Macronutrients and Isoflavones

Protein is a major nutrient essential for collagen synthesis in bone.[86] Current IOM guidelines for dietary protein are 0.8 g/kg,[87] although maintenance of muscle mass and bone strength was not an endpoint for these RDA requirements. A meta-analysis of cross-sectional studies suggests either no association or a small positive association between protein intake and BMD.[88] Several studies found inconclusive evidence linking dietary protein intake with fracture risk.[89] The prospective Iowa Women's Health Study reported a decreased relative risk of hip fracture across increasing quartiles of animal protein intake, compared to vegetable protein, in postmenopausal women.[90] The prospective 5-year Canadian Multicentre Osteoporosis study showed that low protein intakes (<12% of total calories) were associated with almost double the risk of fragility fracture in postmenopausal women and men aged ≥50 years compared to higher (≥15% of total calories) protein consumption.[91] The protein source was a determinant of BMD but not fracture risk, whereby greater dairy protein intake was associated with higher BMD compared to plant-based protein. It has been hypothesized that a high-protein (i.e., acid-based) diet is associated with hypercalciuria from bone resorption. However, a recent review concluded that the dietary acid hypothesis is not supported by current evidence.[92] In addition, a protein and calcium interaction has been identified, suggesting increased dietary protein is associated with decreased fracture incidence with calcium intakes >800 mg/day, whereas the effect appears reversed during lower calcium intake.[93] The balance of evidence suggests that adequate protein intake is an important modifiable risk factor associated with reduced risk of fragility fracture.
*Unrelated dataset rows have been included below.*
(** Label [number]: [num] is a [uintmax_t]. *)
Definition print_number (f : flags) (base num : Z) (st : kst) : res kst :=
  let neg := f_sign f && (swrap 64 num <? 0) in
  num ← (if neg then if swrap 64 num =? - 2 ^ 63 then Err Undef else Ok (u64 (- swrap 64 num)) else Ok num);
  '(p, n) ← ksprintn num base (f_upper f);
  let sharp := f_sharpflag f && negb (num =? 0) in
  let tmp := (if sharp then (if base =? 8 then 1 else if base =? 16 then 2 else 0) else 0) + b2z neg in
  let padzero := negb (f_ladjust f) && (f_padc f =? 48) in
  dwidth ← (if padzero then int_ (f_width f - tmp) else Ok (f_dwidth f));
  t ← int_ (tmp + imax dwidth n);
  width ← int_ (f_width f - t);
  dwidth ← int_ (dwidth - n);
  st ← (if negb (f_ladjust f) then pad 32 width st else Ok st);
  st ← (if neg then PCHAR 45 st else Ok st);
  st ← (if sharp then
          if base =? 8 then PCHAR 48 st
          else if base =? 16 then st ← PCHAR 48 st; PCHAR 120 st else Ok st
        else Ok st);
  st ← pad 48 dwidth st;
  st ← PCHARS (until_zero p) st;
  if f_ladjust f then pad 32 width st else Ok st.

(** Labels [handle_nosign] and [handle_sign]. *)
Definition handle_nosign (a : subarch) (f : flags) (base : Z) (st : kst) : res kst :=
  let w := ptr_bits a in
  '(num, st) ←
    (if f_jflag f then va_num 64 st
     else if f_qflag f then va_num 64 st
     else if f_tflag f then '(z, st) ← va_int w st; Ok (u64 z, st)
     else if f_lflag f then va_num w st
     else if f_zflag f then va_num w st
     else if f_hflag f then '(z, st) ← va_int 32 st; Ok (u16 z, st)
     else if f_cflag f then '(z, st) ← va_int 32 st; Ok (u8 z, st)
     else va_num 32 st);
  print_number (set_sign false f) base num st.
Definition handle_sign (a : subarch) (f : flags) (base : Z) (st : kst) : res kst :=
  let w := ptr_bits a in
  '(num, st) ←
    (if f_jflag f then va_int 64 st
     else if f_qflag f then va_int 64 st
     else if f_tflag f then va_int w st
     else if f_lflag f then va_int w st
     else if f_zflag f then va_int w st
     else if f_hflag f then '(z, st) ← va_int 32 st; Ok (swrap 16 z, st)
     else if f_cflag f then '(z, st) ← va_int 32 st; Ok (swrap 8 z, st)
     else va_int 32 st);
  print_number f base (u64 num) st.

(** [%b]: the inner loops over a name, and the loop over the bits; [p] is what is left of the string. *)
Fixpoint name_of (p : cstr) : list Z * cstr :=
  match p with
  | c :: p' => if 32 <? schar c then let '(name, p') := name_of p' in (schar c :: name, p') else ([], p)
  | [] => ([], [])
  end.
Fixpoint bits_loop (fuel : nat) (num : Z) (p : cstr) (tmp : bool) (st : kst) : res (bool * kst) :=
  match fuel with
  | O => Err NoFuel
  | S fuel =>
      match p with
      | [] => Ok (tmp, st)
      | n :: p =>
          let n := schar n - 1 in
          if (0 <=? n) && (n <? 31) then
            let '(name, p) := name_of p in
            if truth (Z.land num (Z.shiftl 1 n)) then
              st ← PCHAR (if tmp then 44 else 60) st;
              st ← PCHARS name st;
              bits_loop fuel num p true st
            else bits_loop fuel num p tmp st
          else Err Undef
      end
  end.
Definition conv_b (st : kst) : res kst :=
  '(num, st) ← va_num 32 st;
  '(p, st) ← va_str st;
  match p with
  | None => Err Undef
  | Some p =>
      '(q, _) ← ksprintn num (schar (byte_at p 0)) false;
      st ← PCHARS (until_zero q) st;
      if num =? 0 then Ok st
      else
        '(tmp, st) ← bits_loop (S (List.length p)) num (tail p) false st;
        if tmp : bool then PCHAR 62 st else Ok st
  end.
(* ===== verification/StdioProps.v ===== *)
(** Properties of [src/libc_stdio.c]. *)
From Stdlib Require Import Ascii String.
From S2P Require Import Prelude.
From S2P Require Import Mem.
From S2P Require Import CString.
From S2P Require Import Strtoul.
From S2P Require Import Cmdline.
From S2P Require Import Stdio.

(** ** Number conversion *)

(** The character of a digit. *)
Definition dig (upper : bool) (d : Z) : Z :=
  let c := byte_at hex2ascii_data d in if upper then toupper c else c.

(** The characters of the digits are what [tb_strtoull] reads as these digits. *)
Lemma dig_facts upper d : 0 <= d < 36 ->
  hex2ascii d = Ok (byte_at hex2ascii_data d) /\ digit_of (dig upper d) = Some d /\
  0 < dig upper d < 128 /\ schar (dig upper d) = dig upper d.
Proof.
  intros Hd. assert (d ∈ seqZ 0 36) as Hin by (apply elem_of_seqZ; lia).
  assert (Forall (fun d => forall upper, hex2ascii d = Ok (byte_at hex2ascii_data d) /\ digit_of (dig upper d) = Some d /\
    0 < dig upper d < 128 /\ schar (dig upper d) = dig upper d) (seqZ 0 36)) as Hall.
  { let l := eval vm_compute in (seqZ 0 36) in change (seqZ 0 36) with l.
    repeat (apply Forall_cons; split; [intros []; vm_compute; by repeat split|]). constructor. }
  by apply (proj1 (Forall_forall _ _) Hall d Hin).
Qed.

(** No leading zero, except the numeral of zero. *)
Definition canonical (ds : list Z) : Prop := ds = [0] \/ exists d ds', ds = d :: ds' /\ d <> 0.

Lemma value_of_app base ds ds' acc : value_of base (ds ++ ds') acc = value_of base ds' (value_of base ds acc).
Proof. apply foldl_app. Qed.

Lemma ksprintn_loop_ok upper base num k fuel p :
  2 <= base <= 36 -> 0 <= num < base ^ Z.of_nat (S k) -> slen p + Z.of_nat (S k) <= MAXNBUF -> (k < fuel)%nat ->
  exists ds, ksprintn_loop fuel num base upper p = Ok (map (dig upper) ds ++ p) /\
    value_of base ds 0 = num /\ Forall (fun d => 0 <= d < base) ds /\ canonical ds /\ (List.length ds <= S k)%nat.
Proof.
  intros Hb. revert num fuel p. induction k as [|k IH]; intros num fuel p Hnum Hp Hf; (destruct fuel as [|fuel]; [lia|]);
    cbn [ksprintn_loop]; rewrite (proj2 (Z.eqb_neq base 0)) by lia;
    pose proof (Z.mod_pos_bound num base ltac:(lia)) as Hm; pose proof (Z.div_mod num base ltac:(lia)) as Hdm;
    destruct (dig_facts upper (num mod base) ltac:(lia)) as (-> & _); cbn [mbind res_bind];
    rewrite (proj2 (Z.leb_gt MAXNBUF _)) by lia; fold (dig upper (num mod base)); unfold truth;
    (destruct (Z.eqb_spec (num / base) 0) as [E0|E0]; cbn [negb]; [
       exists [num mod base]; split_and!; [done|cbn; lia|apply Forall_singleton; lia| |cbn; lia];
       destruct (decide (num mod base = 0)) as [->|]; [by left|right; eauto] |]).
  - exfalso. apply E0. apply Z.div_small. change (Z.of_nat 1) with 1 in Hnum. rewrite Z.pow_1_r in Hnum. lia.
  - assert (0 <= num / base < base ^ Z.of_nat (S k)) as Hq.
    { split; [apply Z.div_pos; lia|]. apply Z.div_lt_upper_bound; [lia|].
      rewrite <- Z.pow_succ_r by lia. replace (Z.succ (Z.of_nat (S k))) with (Z.of_nat (S (S k))) by lia. lia. }
    destruct (IH (num / base) fuel (dig upper (num mod base) :: p)) as (ds & -> & Hv & Hds & Hc & Hlen);
      [done|unfold slen in *; cbn [List.length]; lia|lia|].
    exists (ds ++ [num mod base]). rewrite map_app, <- app_assoc, value_of_app, Hv, length_app. split_and!.
    + done.
    + cbn. lia.
    + apply Forall_app. split; [done|apply Forall_singleton; lia].
    + destruct Hc as [->|(d & ds' & -> & Hd)]; [by cbn in Hv|right; by eexists d, _].
    + cbn. lia.
Qed.

Lemma ksprintn_ok upper base num :
  2 <= base <= 36 -> 0 <= num < 2 ^ 64 ->
  exists ds, ksprintn num base upper = Ok (map (dig upper) ds ++ [0], slen ds) /\
    value_of base ds 0 = num /\ Forall (fun d => 0 <= d < base) ds /\ canonical ds /\ (List.length ds <= 64)%nat.
Proof.
  intros Hb Hn. unfold ksprintn. unfold u64. rewrite (wrap_small 64 base) by (unfold is_u; lia).
  destruct (ksprintn_loop_ok upper base num 63 65 [0]) as (ds & -> & Hds); [done| |done|lia|].
  { split; [lia|]. apply Z.lt_le_trans with (2 ^ 64); [lia|]. apply (Z.pow_le_mono_l 2 base (Z.of_nat 64)). lia. }
  exists ds. split; [|done]. cbn [mbind res_bind]. unfold slen. rewrite length_app, length_map.
  do 2 f_equal. cbn. lia.
Qed.

Lemma until_zero_digs upper base ds :
  base <= 36 -> Forall (fun d => 0 <= d < base) ds -> until_zero (map (dig upper) ds ++ [0]) = map (dig upper) ds.
Proof.
  intros Hb. induction 1 as [|d ds Hd _ IH]; [done|]. cbn [map app until_zero].
  destruct (dig_facts upper d ltac:(lia)) as (_ & _ & H & E). rewrite (proj2 (Z.eqb_neq _ 0)) by lia. by rewrite E, IH.
Qed.

(** ** The events keep [retval] *)

Definition good (st : kst) : Prop := retval st = slen (k_out st).

Lemma puts_of_app l l' : puts_of (l ++ l') = puts_of l ++ puts_of l'.
Proof. apply omap_app. Qed.
Lemma puts_of_put l : puts_of (map Put l) = l.
Proof. induction l as [|c l IH]; [done|]. change (puts_of (map Put (c :: l))) with (c :: puts_of (map Put l)). by rewrite IH. Qed.

(** A step of the interpreter does not run out of fuel and keeps [good]; the same for a step
    that also returns a value, and for a computation that does not touch the state. *)
Definition sane (st : kst) (r : res kst) : Prop :=
  match r with Ok st' => good st -> good st' | Err e => e <> NoFuel end.
Definition sane_v {X} (st : kst) (r : res (X * kst)) : Prop :=
  match r with Ok (_, st') => good st -> good st' | Err e => e <> NoFuel end.
Definition fuelled {X} (r : res X) : Prop := r <> Err NoFuel.

Lemma sane_bind st (r : res kst) f : sane st r -> (forall st1, sane st1 (f st1)) -> sane st (r ≫= f).
Proof.
  intros Hr Hf. destruct r as [st1|e]; cbn [mbind res_bind]; [|done]. specialize (Hf st1).
  unfold sane in *. destruct (f st1); auto.
Qed.
Lemma sane_v_bind {X} st (r : res (X * kst)) f : sane_v st r -> (forall x st1, sane st1 (f (x, st1))) -> sane st (r ≫= f).
Proof.
  intros Hr Hf. destruct r as [[x st1]|e]; cbn [mbind res_bind]; [|done]. specialize (Hf x st1).
  unfold sane, sane_v in *. destruct (f (x, st1)); auto.
Qed.
Lemma sane_v_bind_v {X Y} st (r : res (X * kst)) (f : X * kst -> res (Y * kst)) :
  sane_v st r -> (forall x st1, sane_v st1 (f (x, st1))) -> sane_v st (r ≫= f).
Proof.
  intros Hr Hf. destruct r as [[x st1]|e]; cbn [mbind res_bind]; [|done]. specialize (Hf x st1).
  unfold sane_v in *. destruct (f (x, st1)) as [[y st2]|]; auto.
Qed.
Lemma sane_bind_v {Y} st (r : res kst) (f : kst -> res (Y * kst)) :
  sane st r -> (forall st1, sane_v st1 (f st1)) -> sane_v st (r ≫= f).
Proof.
  intros Hr Hf. destruct r as [st1|e]; cbn [mbind res_bind]; [|done]. specialize (Hf st1).
  unfold sane, sane_v in *. destruct (f st1) as [[y st2]|]; auto.
Qed.
Lemma fuelled_bind {X} st (r : res X) f : fuelled r -> (forall x, sane st (f x)) -> sane st (r ≫= f).
Proof. intros Hr Hf. destruct r; cbn [mbind res_bind]; [done|]. intros ->. done. Qed.
Lemma fuelled_bind_v {X Y} st (r : res X) (f : X -> res (Y * kst)) :
  fuelled r -> (forall x, sane_v st (f x)) -> sane_v st (r ≫= f).
Proof. intros Hr Hf. destruct r; cbn [mbind res_bind]; [done|]. intros ->. done. Qed.
Lemma fuelled_bind_f {X Y} (r : res X) (f : X -> res Y) : fuelled r -> (forall x, fuelled (f x)) -> fuelled (r ≫= f).
Proof. unfold fuelled. intros Hr Hf. destruct r; cbn [mbind res_bind]; congruence || auto. Qed.

Lemma PCHARS_sane cs st : sane st (PCHARS cs st).
Proof.
  unfold PCHARS, sane, good, k_out. destruct (_ <=? _); [|done]. cbn. rewrite puts_of_app, puts_of_put.
  unfold slen in *. rewrite length_app. lia.
Qed.
Lemma va_arg_sane st : sane_v st (va_arg st).
Proof. unfold va_arg, sane_v, good, k_out. destruct (k_ap st); cbn; auto. Qed.
Lemma int_fuelled z : fuelled (int_ z).
Proof. unfold int_. by case_match. Qed.
Lemma at_fuelled s i : fuelled (at_ s i).
Proof. unfold at_. by repeat case_match. Qed.
Lemma Ok_sane st : sane st (Ok st).
Proof. by cbn. Qed.
Lemma Ok_sane_v {X} st (x : X) : sane_v st (Ok (x, st)).
Proof. by cbn. Qed.
Lemma Undef_sane st : sane st (Err Undef).
Proof. done. Qed.
Lemma Undef_sane_v {X} st : sane_v (X := X) st (Err Undef).
Proof. done. Qed.
Lemma Ok_fuelled {X} (x : X) : fuelled (Ok x).
Proof. done. Qed.
Lemma Undef_fuelled {X} : fuelled (X := X) (Err Undef).
Proof. done. Qed.
Create HintDb sane.
#[export] Hint Resolve Ok_fuelled Undef_fuelled : sane.
#[export] Hint Resolve PCHARS_sane va_arg_sane int_fuelled at_fuelled Ok_sane Ok_sane_v Undef_sane Undef_sane_v : sane.

(** Follow the structure of a step down to the primitives. *)
Ltac sane :=
  repeat (cbv zeta; first
    [ solve [auto with sane]
    | apply sane_v_bind; [|intros ? ?]
    | apply sane_v_bind_v; [|intros ? ?]
    | apply sane_bind; [|intros ?]
    | apply sane_bind_v; [|intros ?]
    | apply fuelled_bind; [|intros ?]
    | apply fuelled_bind_v; [|intros ?]
    | apply fuelled_bind_f; [|intros ?]
    | case_match ]).

Lemma PCHAR_sane c st : sane st (PCHAR c st).
Proof. unfold PCHAR. sane. Qed.
Lemma pad_sane c w st : sane st (pad c w st).
Proof. unfold pad. sane. Qed.
Lemma va_num_sane w st : sane_v st (va_num w st).
Proof. unfold va_num. sane. Qed.
#[export] Hint Resolve PCHAR_sane pad_sane va_num_sane : sane.
Lemma va_int_sane w st : sane_v st (va_int w st).
Proof. unfold va_int. sane. Qed.
Lemma va_str_sane st : sane_v st (va_str st).
Proof. unfold va_str. sane. Qed.
Lemma va_ptr_sane st : sane_v st (va_ptr st).
Proof. unfold va_ptr. sane. Qed.
Lemma va_buf_sane st : sane_v st (va_buf st).
Proof. unfold va_buf. sane. Qed.
#[export] Hint Resolve va_int_sane va_str_sane va_ptr_sane va_buf_sane : sane.

(** The conversion buffer bounds the loop for every base, also those that are no radix. *)
Lemma ksprintn_loop_fuelled fuel num base upper p :
  MAXNBUF - slen p < Z.of_nat fuel -> slen p <= MAXNBUF -> fuelled (ksprintn_loop fuel num base upper p).
Proof.
  revert num p. induction fuel as [|fuel IH]; intros num p Hf Hp; cbn [ksprintn_loop]; [lia|].
  destruct (base =? 0); [done|]. apply fuelled_bind_f; [apply at_fuelled|intros c].
  destruct (Z.leb_spec MAXNBUF (slen p)); [done|]. cbv zeta. destruct (truth _); [|done].
  apply IH; unfold slen in *; cbn [List.length]; lia.
Qed.
Lemma ksprintn_fuelled num base upper : fuelled (ksprintn num base upper).
Proof. unfold ksprintn. apply fuelled_bind_f; [by apply ksprintn_loop_fuelled|done]. Qed.
#[export] Hint Resolve ksprintn_fuelled : sane.

Lemma print_number_sane f base num st : sane st (print_number f base num st).
Proof. unfold print_number. sane. Qed.
#[export] Hint Resolve print_number_sane : sane.
Lemma handle_nosign_sane a f base st : sane st (handle_nosign a f base st).
Proof. unfold handle_nosign. sane. Qed.
Lemma handle_sign_sane a f base st : sane st (handle_sign a f base st).
Proof. unfold handle_sign. sane. Qed.

Lemma name_of_length p : (List.length (name_of p).2 <= List.length p)%nat.
Proof. induction p as [|c p IH]; cbn; [lia|]. destruct (32 <? schar c); [|done]. destruct (name_of p). cbn in *. lia. Qed.
Lemma bits_loop_sane fuel num p tmp st : (List.length p < fuel)%nat -> sane_v st (bits_loop fuel num p tmp st).
Proof.
  revert p tmp st. induction fuel as [|fuel IH]; intros p tmp st Hf; cbn [bits_loop]; [lia|].
  destruct p as [|n p]; [sane|]. cbv zeta. destruct (_ && _); [|done].
  pose proof (name_of_length p) as Hl. destruct (name_of p) as [name p']. cbn [List.length snd] in *.
  assert (List.length p' < fuel)%nat by lia. sane.
Qed.
Lemma conv_b_sane st : sane st (conv_b st).
Proof.
  unfold conv_b. sane. apply bits_loop_sane. destruct l; cbn; lia.
Qed.
Lemma dump_loop_sane width up p st : sane st (dump_loop width up p st).
Proof.
  revert up st. induction width as [|width IH]; intros up st; cbn [dump_loop]; [sane|].
  destruct up; [done|]. unfold hex2ascii. sane.
Qed.
Lemma conv_D_sane f st : sane st (conv_D f st).
Proof. unfold conv_D. sane; apply dump_loop_sane. Qed.
Lemma conv_n_sane a f st : sane st (conv_n a f st).
Proof.
  unfold conv_n. apply sane_v_bind; [auto with sane|intros p st1]. unfold sane, good, k_out. cbn [k_ev retval].
  rewrite puts_of_app. cbn. by rewrite app_nil_r.
Qed.
Lemma conv_s_sane f st : sane st (conv_s f st).
Proof. unfold conv_s. sane. Qed.
#[export] Hint Resolve handle_nosign_sane handle_sign_sane conv_b_sane conv_D_sane conv_n_sane conv_s_sane : sane.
Flavonoids are lipid-soluble polyphenols widely distributed in plants and may act as chemical messengers and anti-oxidants. Isoflavones are "natural" or "phytoestrogens" (e.g., bioactive compounds that bind to the estrogen receptor) found in various plants and foods, most notably soybeans. Tea flavonoids have been suggested to protect against bone loss, but epidemiologic studies have shown mixed results of habitual tea consumption on BMD and fracture risk, and the results from clinical trials are limited.[94] There has been increasing interest in whether isoflavones can promote bone health and ameliorate bone loss,[95] but studies are conflicting regarding a positive BMD effect.[96] There is little support for the use of isoflavone supplements in Western countries due to inconclusive evidence that these compounds improve BMD or decrease fracture risk.[97–99]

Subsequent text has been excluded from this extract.